SAN ANTONIO – New models of autism research and treatment are increasingly looking to study specific genetic causes, including Phelan-McDermid syndrome.
Phelan-McDermid Syndrome, or PMS, is caused by deletion or mutation of the SHANK3 gene and is characterized by intellectual disability, delayed or absent speech, hypotonia, and autism spectrum disorder (ASD). Children with PMS also often have an uneven gait and other motor difficulties.
SHANK3 deletions and mutations are thought responsible for up to 2% of ASD cases; however, aberrant behavior, such as irritability, lethargy, stereotypy, hyperactivity, and inappropriate speech have not been thoroughly investigated in PMS.
Erin Li, a 4th-year medical student, presented findings at the annual meeting of the American Academy of Child and Adolescent Psychiatry from a study in children with PMS that sought to discern whether a caregiver checklist for aberrant behavior used in diagnosing ASD and intellectual disabilities could pinpoint differences in aberrant behaviors between PMS and idiopathic ASD.

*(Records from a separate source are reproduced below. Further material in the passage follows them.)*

Lemma hydrate_at attrs this i name attr :
  NoDup attrs.*1 ->
  attrs !! i = Some (name, attr) ->
  fold_left F attrs this !! name
  = F (fold_left F (take i attrs) this) (name, attr) !! name.
Proof.
  intros Hnd Hi.
  rewrite <- (take_drop_middle attrs i (name, attr) Hi) at 1.
  rewrite fold_left_app. cbn [fold_left].
  apply hydrate_other.
  rewrite <- (take_drop_middle attrs i (name, attr) Hi) in Hnd.
  rewrite fmap_app, fmap_cons in Hnd.
  apply NoDup_app in Hnd as (_ & _ & Hnd).
  apply NoDup_cons in Hnd as [Hnd _]. exact Hnd.
Qed.

Lemma hydrate_before attrs this i name attr :
  NoDup attrs.*1 ->
  attrs !! i = Some (name, attr) ->
  fold_left F (take i attrs) this !! name = this !! name.
Proof.
  intros Hnd Hi. apply hydrate_other.
  rewrite <- (take_drop_middle attrs i (name, attr) Hi) in Hnd.
  rewrite fmap_app, fmap_cons in Hnd.
  apply NoDup_app in Hnd as (_ & Hnd & _).
  intros Hin. apply (Hnd name Hin). apply list_elem_of_here.
Qed.
End Hydration.

Lemma hydrate_attr_obj conn (o s : gmap string value) name attr :
  RestfulModel.hydrate_attr conn (VObj o) s (name, attr)
  = match o !! jsonKey attr with
    | None | Some VUndefined => s
    | Some v => <[name := fromJSON_of attr v (conn, s)]> s
    end.
Proof.
  unfold RestfulModel.hydrate_attr. cbn [get_prop].
  destruct (o !! jsonKey attr) as [[]|]; reflexivity.
Qed.

Lemma request_constant_ok cfg conn hs body m p q b :
  body <> VUndefined ->
  (NylasConnection.request cfg (Server.constant 200 hs body) conn
     (simple_options m p q b)).1 = Resolved body.
Proof.
  intros Hb.
  rewrite (request_unfold _ _ _ _ (mkResponse 200 hs)) by reflexivity.
  cbv zeta. unfold Server.constant.
  cbn [reply_error reply_body resp_statusCode].
  rewrite bool_decide_eq_false_2 by (intros [? ?]; discriminate).
  change (299 <? 200) with false. cbn [orb].
  change (r_downloadRequest (NylasConnection.requestOptions cfg conn
            (simple_options m p q b))) with false.
  cbn [fst]. destruct body; try reflexivity. congruence.
Qed.

(** C8.  On a wire object [o], [fromJSON] does not throw, and the
    instance afterwards differs from the instance before exactly at the
    declared attributes whose wire key has a value other than
    [undefined] in [o]: such an attribute holds
    [attr.fromJSON(o[jsonKey], this)], [this] being the instance as the
    loop had left it when it reached the attribute (a key present with
    [null] is of this kind); a declared attribute whose key is missing
    keeps its prior value, and so does every field that is not declared.
    Hence [save], which hydrates the instance from the response object,
    leaves every field untouched whose key the response lacks. *)
Theorem fromJSON_partial_update :
  forall (attrs : list (string * Attribute)) conn (o this : gmap string value),
    NoDup attrs.*1 ->
    exists this',
      RestfulModel.fromJSON attrs conn (VObj o) this = Normal this'
      /\ (forall i name attr,
            attrs !! i = Some (name, attr) ->
            match o !! jsonKey attr with
            | None | Some VUndefined => this' !! name = this !! name
            | Some v =>
                exists before,
                  RestfulModel.fromJSON (take i attrs) conn (VObj o) this
                    = Normal before
                  /\ this' !! name = Some (fromJSON_of attr v (conn, before))
            end)
      /\ (forall name,
            (forall attr, (name, attr) ∈ attrs -> o !! jsonKey attr = None) ->
            this' !! name = this !! name)
      /\ (forall cfg hs c params cb body,
            attributes c = attrs ->
            saveRequestBody_m c this = Normal body ->
            exists evs,
              RestfulModel._save cfg (Server.constant 200 hs (VObj o))
                (mkInstance c conn this) (ArgObj params) cb
              = Normal ((Resolved (VModel this'), evs), this')).
Proof.
  intros attrs conn o this Hnd.
  assert (Hfrom : forall l, RestfulModel.fromJSON l conn (VObj o) this
                  = Normal (fold_left (RestfulModel.hydrate_attr conn (VObj o)) l this)).
  { intros l. unfold RestfulModel.fromJSON. destruct l; reflexivity. }
  exists (fold_left (RestfulModel.hydrate_attr conn (VObj o)) attrs this).
  split; [apply Hfrom | split; [|split]].
  - intros i name attr Hi.
    rewrite (hydrate_at conn (VObj o) attrs this i name attr Hnd Hi).
    pose proof (hydrate_before conn (VObj o) attrs this i name attr Hnd Hi) as Hb.
    rewrite hydrate_attr_obj.
    destruct (o !! jsonKey attr) as [v|] eqn:E; [|exact Hb].
    destruct v; try exact Hb;
      (eexists; split; [apply Hfrom | apply lookup_insert_eq]).
  - intros name Hs. apply hydrate_skipped.
    intros attr Ha. cbn [get_prop]. rewrite (Hs attr Ha). reflexivity.
  - intros cfg hs c params cb body Hc Hbody.
    unfold RestfulModel._save. cbn [cls fields connection].
    rewrite Hbody.
    match goal with |- context [NylasConnection.request ?a ?b ?c0 ?d] =>
      pose proof (request_constant_ok a c0 hs (VObj o)) as Hreq;
      destruct (NylasConnection.request a b c0 d) as [s evs] eqn:E end.
    match type of E with NylasConnection.request _ _ _ (simple_options ?m ?p ?q ?b) = _ =>
      specialize (Hreq m p q b) end.
    rewrite E in Hreq. cbn in Hreq. rewrite Hreq by discriminate.
    rewrite Hc, Hfrom. eexists. reflexivity.
Qed.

The study looked at two cohorts of children, 24 with ASD caused by PMS (mean age, 7.2 years; 14 males) and 23 with idiopathic ASD (mean age, 6.4 years;15 males) using the Aberrant Behavior Checklist (ABC) developed by Michael G. Aman, Ph.D., and his colleagues. Children in both cohorts had intellectual disability, reported Ms. Li, of the Icahn School of Medicine at Mount Sinai, New York.
The ABC is a 58-item parent-reported checklist, and Ms. Li and her colleagues did not find significant differences in the severity of aberrant behavior between groups. The results suggest that, similar to idiopathic ASD, aberrant behavior in PMS can be measured using the ABC.

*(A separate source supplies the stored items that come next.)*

Lemma adjust_heap_loop_length fuel (first : list A) hole len value :
  length (adjust_heap_loop comp fuel first hole len value).1 = length first.
Proof.
  revert first hole. induction fuel as [|fuel IH]; intros first hole;
    cbn [adjust_heap_loop]; [done|].
  destruct (Nat.ltb hole ((len - 1) / 2)); [|done].
  rewrite IH. apply length_insert.
Qed.

Lemma std_adjust_heap_length (first : list A) hole len value :
  length (std_adjust_heap comp first hole len value) = length first.
Proof.
  unfold std_adjust_heap.
  pose proof (adjust_heap_loop_length len first hole len value) as Hloop.
  destruct (adjust_heap_loop comp len first hole len value) as [first1 hole1].
  cbn [fst] in Hloop.
  destruct (Nat.even len && Nat.leb 2 len && Nat.eqb hole1 ((len - 2) / 2));
    unfold std_push_heap_aux; rewrite push_heap_loop_length;
    [rewrite length_insert|]; done.
Qed.

Lemma pq_pop_length (c : list A) : length (pq_pop comp c) = pred (length c).
Proof.
  unfold pq_pop, std_pop_heap.
  assert (Hrm : forall l : list A, length (removelast l) = pred (length l)).
  { intros l. rewrite removelast_firstn_len, length_take. lia. }
  rewrite Hrm. f_equal.
  destruct (Nat.ltb 1 (length c)); [|done].
  destruct (last c) as [value|]; [|done].
  unfold std_pop_heap_aux. destruct c as [|top rest]; [done|].
  rewrite std_adjust_heap_length. apply length_insert.
Qed.
End HeapLength.

(** ** The scheduler *)

Local Open Scope Z_scope.

Lemma event_gt_key a b : event_gt a b = (datetime b <? datetime a).
Proof. reflexivity. Qed.

Lemma events_push_spec ev e :
  events_heap ev ->
  events_heap (events_push ev e) /\ events_push ev e ≡ₚ e :: ev.
Proof. apply (pq_push_spec datetime event_gt event_gt_key). Qed.
(** * Recipient matching and notification pipeline of the invoicing backend

    Shallow embedding of the TypeScript sources:
    - [recipient.util.ts]   : normalizePhone, normalizeEmail, phoneForStorage,
                              emailForStorage
    - [quotations.controller.ts], [invoices.controller.ts] : list, create, get
    - [push.service.ts], [mail.service.ts] : notification channels
    - [profiles.controller.ts], [customers.controller.ts] : write paths
    - [otp.service.ts] : one-time-code store

    JavaScript strings are modelled as [string] (ASCII characters); the
    character-level work is done on [list ascii]. *)

From Stdlib Require Import String Ascii List Bool Arith ZArith Lia.
From stdpp Require Import base gmap strings list.

Import ListNotations.
Local Open Scope list_scope.

(* ------------------------------------------------------------------ *)
(** ** Characters and JavaScript string primitives *)

Module Js.

Definition chars (s : string) : list ascii := list_ascii_of_string s.
Definition of_chars (l : list ascii) : string := string_of_list_ascii l.

(** [\d] of a JavaScript regular expression: ASCII 0-9. *)
Definition is_digit (c : ascii) : bool :=
  (48 <=? nat_of_ascii c) && (nat_of_ascii c <=? 57).

(** [\s] restricted to ASCII: tab, line feed, vertical tab, form feed,
    carriage return and space; the same set [String.prototype.trim]
    removes. *)
Definition is_space (c : ascii) : bool :=
  let n := nat_of_ascii c in ((9 <=? n) && (n <=? 13)) || (n =? 32).

(** [String.prototype.toLowerCase] on ASCII. *)
Definition lower_char (c : ascii) : ascii :=
  let n := nat_of_ascii c in
  if (65 <=? n) && (n <=? 90) then ascii_of_nat (n + 32) else c.

Definition to_lower (l : list ascii) : list ascii := map lower_char l.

However, only genetic screening can detect PMS, Ms. Li noted in an interview. The best tool is the chromosomal microarray (CMA) test.
Ms. Li’s research was conducted at the Seaver Autism Center at Mount Sinai, a clinical research group headed by Dr. Alexander Kolevzon. The team also is investigating several treatments for children with PMS, including with insulinlike growth factor–1 (IGF-1), which was seen in a small pilot study (n = 9) to be associated with significant improvement in social impairment and restrictive behaviors (Mol Autism. 2014 Dec 12;5:54).

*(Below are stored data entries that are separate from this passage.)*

(** The four paths of [calculateTargetSize] again, against the best fit:
    on each path both dimensions are roundings of the best fit, and the
    path taken tells which dimension is the larger one. *)
Lemma calculateTargetSize_best_fit :
  exists (W H : Z) (ws hs : Q),
    JS.toZ (width (calculateTargetSize (JS.ofZ cols) (JS.ofZ rows)
                     (JS.ofZ mw) (JS.ofZ mh))) = Some W /\
    JS.toZ (height (calculateTargetSize (JS.ofZ cols) (JS.ofZ rows)
                      (JS.ofZ mw) (JS.ofZ mh))) = Some H /\
    bestFit cols rows mw mh ws hs /\
    roundingOf W ws /\ roundingOf H hs /\
    ((rows <= cols /\ H <= W) \/ (cols <= rows /\ W <= H)).
Proof.
  destruct (dim_spec cols Hc) as (Fa & Va & Ta & Ra).
  destruct (dim_spec rows Hr) as (Fb & Vb & Tb & Rb).
  destruct (dim_spec mw Hw) as (Fp & Vp & Tp & Rp).
  destruct (dim_spec mh Hh) as (Fq & Vq & Tq & Rq).
  destruct (dim_spec 1 ltac:(split; reflexivity)) as (F1 & V1 & _ & _).
  change (inject_Z 1) with 1%Q in V1.
  assert (Pc : 0 < cols) by lia. assert (Pr : 0 < rows) by lia.
  assert (Pw : 0 < mw) by lia. assert (Ph : 0 < mh) by lia.
  unfold calculateTargetSize.
  destruct (div_spec (JS.ofZ cols) (JS.ofZ rows) Fa Fb ltac:(lra) ltac:(lra))
    as (FA & PA & EA).
  set (Af := JS.div (JS.ofZ cols) (JS.ofZ rows)) in *.
  rewrite Va, Vb in EA.
  pose proof (bestFit_width_first cols rows mw mh) as BF1.
  pose proof (bestFit_height_first cols rows mw mh) as BF2.
  pose proof (bestFit_height_bound cols rows mw mh) as BF3.
  pose proof (bestFit_width_bound cols rows mw mh) as BF4.
  unfold roundingOf.
  set (a := inject_Z cols) in *. set (b := inject_Z rows) in *.
  set (p := inject_Z mw) in *. set (q := inject_Z mh) in *.
  set (A := JS.value Af) in *.
  pose proof (aspect_bounds a b A Ra Rb PA EA) as RA.
  assert (Pa : (0 < a)%Q) by lra. assert (Pb : (0 < b)%Q) by lra.
  assert (Pp : (0 < p)%Q) by lra. assert (Pq : (0 < q)%Q) by lra.
  destruct (gt_spec Af (JS.ofZ 1) FA F1) as [[G V]|[G V]]; rewrite G;
    fold A in V; rewrite V1 in V.
  - (* landscape *)
    assert (Or : rows <= cols).
    { apply int_lt_succ. fold a b.
      apply (orient_landscape a b A); [assumption | lra | lra | assumption]. }
    assert (Oq : (b <= a)%Q) by (unfold a, b; now rewrite <- Zle_Qle).
    rewrite (Math_min_dim mw cols Hw Hc).
    set (n0 := Z.min mw cols) in *.
    assert (Hn0 : 0 < n0 < 2 ^ 31) by (unfold n0; lia).
    destruct (dim_spec n0 Hn0) as (Fn & Vn & Tn & Rn).
    assert (Na : (inject_Z n0 <= a)%Q) by (unfold a; rewrite <- Zle_Qle; unfold n0; lia).
    assert (Np : (inject_Z n0 <= p)%Q) by (unfold p; rewrite <- Zle_Qle; unfold n0; lia).
    set (n := inject_Z n0) in *.
    assert (Pn : (0 < n)%Q) by lra.
    destruct (div_spec (JS.ofZ n0) Af Fn FA ltac:(lra) ltac:(fold A; lra))
      as (FH & PH & EH).
    set (hf := JS.div (JS.ofZ n0) Af) in *. fold A in EH. rewrite Vn in EH.
    set (h := JS.value hf) in *.
    set (hs := (n * b / a)%Q).
    assert (Ehs : (hs * a == n * b)%Q) by (unfold hs; field; lra).
    pose proof (ideal_pos hs a n b Pa Pn Pb Ehs) as Phs.
    pose proof (ideal_le hs a n b Pa Pb Ehs Na) as Lhb.
    pose proof (ideal_le_first hs a n b Pa ltac:(lra) Ehs Oq) as Lhs.
    assert (Bhs : (0 <= hs <= 4294967296)%Q) by lra.
    destruct (quotient_chain a b A n h hs) as [Q1 Q2]; try assumption; try lra.
    pose proof (near_ideal h hs Q1 Q2 Bhs) as [N1 N2].
    set (ws := (q * a / b)%Q).
    assert (Ews : (ws * b == q * a)%Q) by (unfold ws; field; lra).
    pose proof (ideal_pos ws b q a Pb Pq Pa Ews) as Pws.
    destruct (gt_spec hf (JS.ofZ mh) FH Fq) as [[G2 V2]|[G2 V2]]; rewrite G2;
      fold h in V2; rewrite Vq in V2.
    + (* the height exceeds the bound: derive the width from the height *)
      destruct (mul_spec (JS.ofZ mh) Af Fq FA ltac:(lra) ltac:(fold A; lra))
        as (FW & PW & EW).
      set (wf := JS.mul (JS.ofZ mh) Af) in *. fold A in EW. rewrite Vq in EW.
      set (w := JS.value wf) in *.
      pose proof (exceed_scaled q h A n PA V2 (proj2 EH)) as S.
      assert (W1 : (w < n + (1 # 1048576))%Q) by (unfold u53 in *; lra).
      assert (Bw : (w < 4503599627370496)%Q) by lra.
      destruct (Math_round_spec wf FW Bw) as (k & Tk & K0 & K1 & K2).
      fold w in K1, K2.
      assert (Bws : (0 <= ws <= 4294967296)%Q).
      { split; [lra|].
        apply (bound_from_height ws a b q A n); try assumption; try lra. }
      destruct (product_chain a b A q w ws) as [Q3 Q4]; try assumption; try lra.
      pose proof (near_ideal2 w ws (conj Q3 Q4) Bws) as [N3 N4].
      assert (Ow : mh <= k).
      { apply int_lt_succ. fold q.
        pose proof (Qmult_gt_one q A Pq V). unfold u53 in *. lra. }
      exists k, mh. cbn [width height].
      destruct (Qlt_le_dec hs q) as [C|C].
      * (* the exact height is within the bound: the best fit is width first *)
        exists n, hs. split; [exact Tk|]. split; [apply Math_round_dim; assumption|].
        split; [apply BF1; try assumption; lra|].
        pose proof (cross_le a b n q hs ws 1 1 Pa Pb Ehs Ews ltac:(lra)) as Lw.
        fold q. split; [split; lra|]. split; [split; lra|].
        left. split; assumption.
      * exists ws, q. split; [exact Tk|]. split; [apply Math_round_dim; assumption|].
        pose proof (cross_ge a b n q hs ws 1 1 Pa Pb Ehs Ews ltac:(lra)) as Lw.
        split; [apply BF3; try assumption; lra|].
        fold q. split; [split; lra|]. split; [split; lra|].
        left. split; assumption.
    + (* the height fits *)
      assert (Bh : (h < 4503599627370496)%Q) by lra.
      destruct (Math_round_spec hf FH Bh) as (k & Tk & K0 & K1 & K2). fold h in K1, K2.
      assert (Ow : k <= n0) by (apply int_lt_succ; fold n; lra).
      exists n0, k. cbn [width height].
      destruct (Qlt_le_dec q hs) as [C|C].
      * (* the exact height exceeds the bound: the best fit is the bound *)
        exists ws, q. split; [apply Math_round_dim; assumption|]. split; [exact Tk|].
        pose proof (cross_ge a b n q hs ws 1 1 Pa Pb Ehs Ews ltac:(lra)) as Lw.
        split; [apply BF3; try assumption; lra|].
        pose proof (cross_le a b n q hs ws (1 - u53) (1 + u53) Pa Pb Ehs Ews
                      ltac:(unfold u53 in *; lra)) as Cl.
        fold n. split; [split; unfold u53 in *; lra|]. split; [split; lra|].
        left. split; assumption.
      * exists n, hs. split; [apply Math_round_dim; assumption|]. split; [exact Tk|].
        split; [apply BF1; try assumption; lra|].
        fold n. split; [split; lra|]. split; [split; lra|].
        left. split; assumption.
  - (* portrait *)
    assert (Or : cols <= rows).
    { apply int_lt_succ. fold a b.
      apply (orient_portrait a b A); [assumption | lra | lra | assumption]. }
    assert (Oq : (a <= b)%Q) by (unfold a, b; now rewrite <- Zle_Qle).
    rewrite (Math_min_dim mh rows Hh Hr).
    set (n0 := Z.min mh rows) in *.
    assert (Hn0 : 0 < n0 < 2 ^ 31) by (unfold n0; lia).
    destruct (dim_spec n0 Hn0) as (Fn & Vn & Tn & Rn).
    assert (Nb : (inject_Z n0 <= b)%Q) by (unfold b; rewrite <- Zle_Qle; unfold n0; lia).
    assert (Nq : (inject_Z n0 <= q)%Q) by (unfold q; rewrite <- Zle_Qle; unfold n0; lia).
    set (n := inject_Z n0) in *.
    assert (Pn : (0 < n)%Q) by lra.
    destruct (mul_spec (JS.ofZ n0) Af Fn FA ltac:(lra) ltac:(fold A; lra))
      as (FW & PW & EW).
    set (wf := JS.mul (JS.ofZ n0) Af) in *. fold A in EW. rewrite Vn in EW.
    set (w := JS.value wf) in *.
    set (ws := (n * a / b)%Q).
    assert (Ews : (ws * b == n * a)%Q) by (unfold ws; field; lra).
    pose proof (ideal_pos ws b n a Pb Pn Pa Ews) as Pws.
    pose proof (ideal_le ws b n a Pb Pa Ews Nb) as Lwa.
    pose proof (ideal_le_first ws b n a Pb ltac:(lra) Ews Oq) as Lws.
    assert (Bws : (0 <= ws <= 4294967296)%Q) by lra.
    destruct (product_chain a b A n w ws) as [Q1 Q2]; try assumption; try lra.
    pose proof (near_ideal2 w ws (conj Q1 Q2) Bws) as [N1 N2].
    set (hs := (p * b / a)%Q).
    assert (Ehs : (hs * a == p * b)%Q) by (unfold hs; field; lra).
    pose proof (ideal_pos hs a p b Pa Pp Pb Ehs) as Phs.
    destruct (gt_spec wf (JS.ofZ mw) FW Fp) as [[G2 V2]|[G2 V2]]; rewrite G2;
      fold w in V2; rewrite Vp in V2.
    + (* the width exceeds the bound: derive the height from the width *)
      destruct (div_spec (JS.ofZ mw) Af Fp FA ltac:(lra) ltac:(fold A; lra))
        as (FH & PH & EH).
      set (hf := JS.div (JS.ofZ mw) Af) in *. fold A in EH. rewrite Vp in EH.
      set (h := JS.value hf) in *.
      assert (S : (h * A < (1 + u53) * ((1 + u53) * n) * A)%Q)
        by (unfold u53 in *; lra).
      assert (S' : (h < (1 + u53) * ((1 + u53) * n))%Q)
        by (apply (Qmult_lt_r _ _ A); assumption).
      assert (H1 : (h < n + (1 # 1048576))%Q) by (unfold u53 in *; lra).
      assert (Bh : (h < 4503599627370496)%Q) by lra.
      destruct (Math_round_spec hf FH Bh) as (k & Tk & K0 & K1 & K2).
      fold h in K1, K2.
      assert (Bhs : (0 <= hs <= 4294967296)%Q).
      { split; [lra|].
        apply (bound_from_width hs a b p A n w); try assumption; try lra. }
      destruct (quotient_chain a b A p h hs) as [Q3 Q4]; try assumption; try lra.
      pose proof (near_ideal h hs Q3 Q4 Bhs) as [N3 N4].
      assert (Ow : mw <= k).
      { apply int_lt_succ. fold p.
        pose proof (Qmult_le_one h A PH V). unfold u53 in *. lra. }
      exists mw, k. cbn [width height].
      destruct (Qlt_le_dec ws p) as [C|C].
      * (* the exact width is within the bound: the best fit is height first *)
        exists ws, n. split; [apply Math_round_dim; assumption|]. split; [exact Tk|].
        split; [apply BF2; try assumption; lra|].
        pose proof (cross_le b a n p ws hs 1 1 Pb Pa Ews Ehs ltac:(lra)) as Lh.
        fold p. split; [split; lra|]. split; [split; lra|].
        right. split; assumption.
      * exists p, hs. split; [apply Math_round_dim; assumption|]. split; [exact Tk|].
        pose proof (cross_ge b a n p ws hs 1 1 Pb Pa Ews Ehs ltac:(lra)) as Lh.
        split; [apply BF4; try assumption; lra|].
        fold p. split; [split; lra|]. split; [split; lra|].
        right. split; assumption.
    + (* the width fits *)
      assert (Bw : (w < 4503599627370496)%Q) by lra.
      destruct (Math_round_spec wf FW Bw) as (k & Tk & K0 & K1 & K2).
      fold w in K1, K2.
      assert (Ow : k <= n0) by (apply int_lt_succ; fold n; lra).
      exists k, n0. cbn [width height].
      destruct (Qlt_le_dec p ws) as [C|C].
      * (* the exact width exceeds the bound: the best fit is the bound *)
        exists p, hs. split; [exact Tk|]. split; [apply Math_round_dim; assumption|].
        pose proof (cross_ge b a n p ws hs 1 1 Pb Pa Ews Ehs ltac:(lra)) as Lh.
        split; [apply BF4; try assumption; lra|].
        pose proof (cross_le b a n p ws hs ((1 - u53) * (1 - u53)) 1 Pb Pa Ews Ehs
                      ltac:(unfold u53 in *; lra)) as Cl.
        fold n. split; [split; lra|]. split; [split; unfold u53 in *; lra|].
        right. split; assumption.
      * exists ws, n. split; [exact Tk|]. split; [apply Math_round_dim; assumption|].
        split; [apply BF2; try assumption; lra|].
        fold n. split; [split; lra|]. split; [split; lra|].
        right. split; assumption.
Qed.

A larger study with IGF-1 is currently underway, and the group is beginning to investigate treatment of PMS with oxytocin, after results from an animal study suggested that it could improve social deficits in mice with SHANK3 deletions.
Ms. Li and her coauthors disclosed no conflicts of interest related to their findings. The director of the Seaver Autism Center, Joseph Buxbaum, Ph.D., and Mount Sinai hold a shared patent for the use of IGF-1 in PMS.